● What this task involves
Once every line containing "isGetHeaders" has been counted, report the total for the data and nothing else.
--*--
Lemma getdata_loop_spec n sending dl invs :
  getdata_loop n sending dl invs =
  (drop n sending, list_to_set (take n sending) ∪ dl, invs ++ (mk_Inv MSG_WITNESS_BLOCK <$> take n sending)).
Proof.
  revert sending dl invs. induction n as [|n IH]; intros [|h l] dl invs; cbn [getdata_loop take drop fmap list_fmap list_to_set];
    rewrite ?app_nil_r, ?union_empty_l_L; [done..|].
  rewrite IH, <- app_assoc. f_equal. f_equal. rewrite (union_comm_L {[h]} (list_to_set (take n l))). by rewrite union_assoc_L.
Qed.

(** [PushGetDataMessage]: the next sixteen. *)
Definition asked_next (node : Z) (w : peer db) : peer db :=
  let i := pl_ibd w in let next := take 16 (hashSendingGetData i) in
  mk_peer (mk_IBD (hashIBDBlocks i) (drop 16 (hashSendingGetData i)) (list_to_set next ∪ hashDownloadingBlock i)
             (isFinish i) (isGetHeaders i) (isFirstHeaders i))
    (pl_chain w) (pl_nodes w)
    (pl_out w ++ (if bool_decide (next = []) then [] else [(node, MInvs NetMsgType.GETDATA (mk_Inv MSG_WITNESS_BLOCK <$> next))]))
    (pl_isStarted w) (pl_jobs w).

Lemma PushGetDataMessage_eq node w : PushGetDataMessage node w = (Ok (), asked_next node w).
Proof.
  unfold PushGetDataMessage, pm_bind at 1, pm_gets at 1, asked_next. rewrite getdata_loop_spec. unfold pm_bind, pm_modify. cbn [app].
  destruct (take 16 _) as [|h l]; cbn [fmap list_fmap]; rewrite bool_decide_decide; [|done].
  rewrite app_nil_r. reflexivity.
Qed.

Lemma PushGetDataMessage_Ok node w a w' : PushGetDataMessage node w = (Ok a, w') → w' = asked_next node w.
Proof. rewrite PushGetDataMessage_eq. by intros [= _ <-]. Qed.

Lemma sync_inv_getdata node w a w' : sync_inv w → PushGetDataMessage node w = (Ok a, w') → sync_inv w'.
Proof.
  intros [H1 H2 H3 H4 H5] ->%PushGetDataMessage_Ok. split; cbn; try done.
  intros h Hh. destruct (H5 h Hh) as [Hs|Hd]; [|right; set_solver].
  rewrite <- (take_drop 16 (hashSendingGetData _)), elem_of_app in Hs. destruct Hs; [right|left; done].
  apply elem_of_union_l, elem_of_list_to_set. done.
Qed.

Lemma IBDComplete_Ok w a w' :
  IBDComplete w = (Ok a, w') →
  pl_ibd w' = pl_ibd w ∧ pl_isStarted w' = true ∧ pl_jobs w' = (if pl_isStarted w then pl_jobs w else S (pl_jobs w)) ∧
  grows (pl_chain w) (pl_chain w') ∧ pl_out w' = pl_out w ∧ pl_nodes w' = pl_nodes w.
Proof.
  unfold IBDComplete, pm_bind at 1, pm_chain. pose proof (GetActiveTip_grows (pl_chain w)) as Hg.
  destruct (GetActiveTip (pl_chain w)) as [[tip|e] c]; [|intros [=]]. cbn [snd] in Hg.
  destruct tip as [t|]; [|intros [=]]. cbn [pm_deref]. unfold pm_bind, pm_ret, StartGPU, pm_gets, pm_modify. cbn.
  destruct (pl_isStarted w) eqn:E; intros [= _ <-]; cbn; by rewrite ?E.
Qed.

Abbreviation hashes hs := (header_GetHash true <$> hs).

Lemma save_headers i hs :
  foldl save_header i hs =
  mk_IBD (list_to_set (hashes hs) ∪ hashIBDBlocks i) (hashSendingGetData i ++ hashes hs) (hashDownloadingBlock i)
    (isFinish i) (isGetHeaders i) (isFirstHeaders i).
Proof.
  revert i. induction hs as [|hd hs IH]; intros i; cbn [foldl fmap list_fmap list_to_set].
  - rewrite union_empty_l_L, app_nil_r. by destruct i.
  - rewrite IH. unfold save_header. cbn [hashIBDBlocks hashSendingGetData hashDownloadingBlock isFinish isGetHeaders isFirstHeaders].
    rewrite <- app_assoc. f_equal. rewrite (union_comm_L {[_]} (list_to_set _)), union_assoc_L. done.
Qed.

(** The empty reply. *)
Lemma Headers_read_nil node w a w' :
  Headers_read node [] w = (Ok a, w') →
  let i := pl_ibd w in
  pl_ibd w' = mk_IBD (hashIBDBlocks i) (hashSendingGetData i) (hashDownloadingBlock i)
                (isFinish i || isFirstHeaders i) true (isFirstHeaders i) ∧
  pl_isStarted w' = pl_isStarted w || isFirstHeaders i ∧
  pl_jobs w' = (if isFirstHeaders i && negb (pl_isStarted w) then S (pl_jobs w) else pl_jobs w) ∧
  grows (pl_chain w) (pl_chain w') ∧ pl_out w' = pl_out w.
Proof.
  unfold Headers_read. rewrite bool_decide_eq_true_2 by done. unfold modify_ibd, pm_bind at 1 2, pm_modify at 1, pm_gets at 1.
  cbn [pl_ibd set_ibd isFirstHeaders]. destruct (isFirstHeaders (pl_ibd w)) eqn:Ef.
  - intros (u & w1 & H1 & H2)%pm_bind_Ok. injection H2 as _ <-. apply pm_bind_Ok in H1 as (u' & w2 & H1 & H2).
    apply IBDComplete_Ok in H1 as (E1 & E2 & E3 & Hg & E4 & _). injection H2 as _ <-. cbn in *. rewrite E1, E2, E3, E4. cbn.
    rewrite !orb_true_r. by destruct (pl_isStarted w).
  - intros [= _ <-]. cbn. by rewrite !orb_false_r.
Qed.

(** Headers: they are recorded, and the first of the queue are asked for. *)
Lemma Headers_read_cons node hs w a w' :
  hs ≠ [] → Headers_read node hs w = (Ok a, w') →
  let i := pl_ibd w in let queue := hashSendingGetData i ++ hashes hs in
  pl_ibd w' = mk_IBD (list_to_set (hashes hs) ∪ hashIBDBlocks i) (drop 16 queue)
                (list_to_set (take 16 queue) ∪ hashDownloadingBlock i) (isFinish i)
                (isGetHeaders i || (length hs <? 2000)%nat) false ∧
  pl_isStarted w' = pl_isStarted w ∧ pl_jobs w' = pl_jobs w ∧ grows (pl_chain w) (pl_chain w') ∧
  ((length hs < 2000)%nat → pl_chain w' = pl_chain w ∧
     pl_out w' = pl_out w ++ [(node, MInvs NetMsgType.GETDATA (mk_Inv MSG_WITNESS_BLOCK <$> take 16 queue))]).
Proof.
  intros Hne. unfold Headers_read. rewrite bool_decide_eq_false_2 by done.
  unfold modify_ibd at 1, pm_bind at 1, pm_modify at 1. rewrite save_headers.
  intros (u & w1 & ->%PushGetDataMessage_Ok & H2)%pm_bind_Ok. unfold asked_next in H2. cbn [pl_ibd set_ibd hashIBDBlocks hashSendingGetData
    hashDownloadingBlock isFinish isGetHeaders isFirstHeaders pl_chain pl_nodes pl_out pl_isStarted pl_jobs] in H2.
  set (queue := hashSendingGetData (pl_ibd w) ++ hashes hs) in *.
  assert (take 16 queue ≠ []) as Hq by (subst queue; destruct hs; [done|]; by destruct (hashSendingGetData _)).
  rewrite (bool_decide_eq_false_2 _ Hq) in H2. apply pm_bind_Ok in H2 as (u' & w2 & H2 & H3). injection H3 as _ <-.
  destruct (Nat.ltb_spec (length hs) 2000).
  - injection H2 as _ <-. cbn. by rewrite orb_true_r.
  - destruct (PushGetHeadersMessage_neutral node _ _ _ H2) as (E1 & E2 & E3 & Hg). cbn in *. rewrite E1, E2, E3, orb_false_r.
    split_and!; try done. intros. lia.
Qed.

(** The state in which an accepted block was crossed off. *)
Definition crossed_off (h : blob) (c : chain db) (fin : bool) (w : peer db) : peer db :=
  let i := pl_ibd w in
  mk_peer (mk_IBD (hashIBDBlocks i ∖ {[h]}) (hashSendingGetData i) (hashDownloadingBlock i ∖ {[h]}) (isFinish i || fin)
             (isGetHeaders i) (isFirstHeaders i)) c (pl_nodes w) (pl_out w) (pl_isStarted w) (pl_jobs w).

Lemma Blocks_read_Ok node b w a w' :
  Blocks_read p VerifyScript fuel node b w = (Ok a, w') →
  let h := block_GetHash b in let i := pl_ibd w in
  ((h ∉ hashIBDBlocks i) ∧ w' = w) ∨
  (h ∈ hashIBDBlocks i ∧ ∃ (ok : bool) c, AcceptBlock p VerifyScript fuel b false (pl_chain w) = (Ok ok, c) ∧
    if ok then
      if isGetHeaders i && bool_decide (hashIBDBlocks i ∖ {[h]} = ∅) then IBDComplete (crossed_off h c true w) = (Ok (), w')
      else if bool_decide (hashDownloadingBlock i ∖ {[h]} = ∅) then PushGetDataMessage node (crossed_off h c false w) = (Ok (), w')
      else w' = crossed_off h c false w
    else w' = mk_peer i c (pl_nodes w) (pl_out w) (pl_isStarted w) (pl_jobs w)).
Proof.
  cbn zeta. unfold Blocks_read. generalize (block_GetHash b). intros h. unfold pm_bind at 1, pm_gets at 1.
  case_bool_decide as Hh; cbn [negb]; [|intros [= _ <-]; by left]. intros (ok & w1 & H1 & H2)%pm_bind_Ok. right.
  split; [done|]. unfold pm_chain in H1. destruct (AcceptBlock _ _ _ _ _ _) as [r c]. injection H1 as -> <-.
  exists ok, c. split; [done|]. destruct ok; cbn [negb] in H2; [|by injection H2 as _ <-].
  unfold modify_ibd at 1, pm_bind at 1 2, pm_modify at 1, pm_gets at 1 in H2.
  cbn [pl_ibd set_ibd hashIBDBlocks hashDownloadingBlock isGetHeaders] in H2. apply pm_bind_Ok in H2 as (u & w2 & H2 & H3).
  injection H3 as _ <-. destruct u. unfold crossed_off. rewrite orb_true_r, orb_false_r.
  destruct (isGetHeaders (pl_ibd w) && _); [exact H2|]. destruct (bool_decide _); [exact H2|]. by injection H2 as <-.
Qed.

Lemma sync_inv_crossed_off h c fin w :
  sync_inv w → pl_isStarted w = false → (fin = true → hashIBDBlocks (pl_ibd w) ∖ {[h]} = ∅) → sync_inv (crossed_off h c fin w).
Proof.
  intros [H1 H2 H3 H4 H5] Hst Hfin. split; cbn; rewrite ?Hst; try done.
  - by rewrite H2, Hst.
  - intros [Hf|Hf]%orb_true_iff; [by rewrite (H3 Hf), empty_difference_L|auto].
  - intros Hf. by rewrite (H4 Hf), empty_difference_L.
  - intros x [Hx Hne]%elem_of_difference. destruct (H5 x Hx); [by left|right; set_solver].
Qed.

(** ** What is announced stays outstanding until the chain knows it *)

Section announced.
Context (announced : gset blob).

Definition tracked (w : peer db) : Prop :=
  sync_inv w ∧ ∀ h, h ∈ announced → h ∈ hashIBDBlocks (pl_ibd w) ∨ known (pl_chain w) h.

Lemma tracked_stable : stable tracked.
Proof.
  intros w w' [Hs Ha] Hn. split; [by eapply sync_inv_stable|]. destruct Hn as (E & _ & _ & Hg). intros h Hh.
  rewrite E. destruct (Ha h Hh); [by left|right]. by eapply grows_known.
Qed.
--*--
● Solved problem
9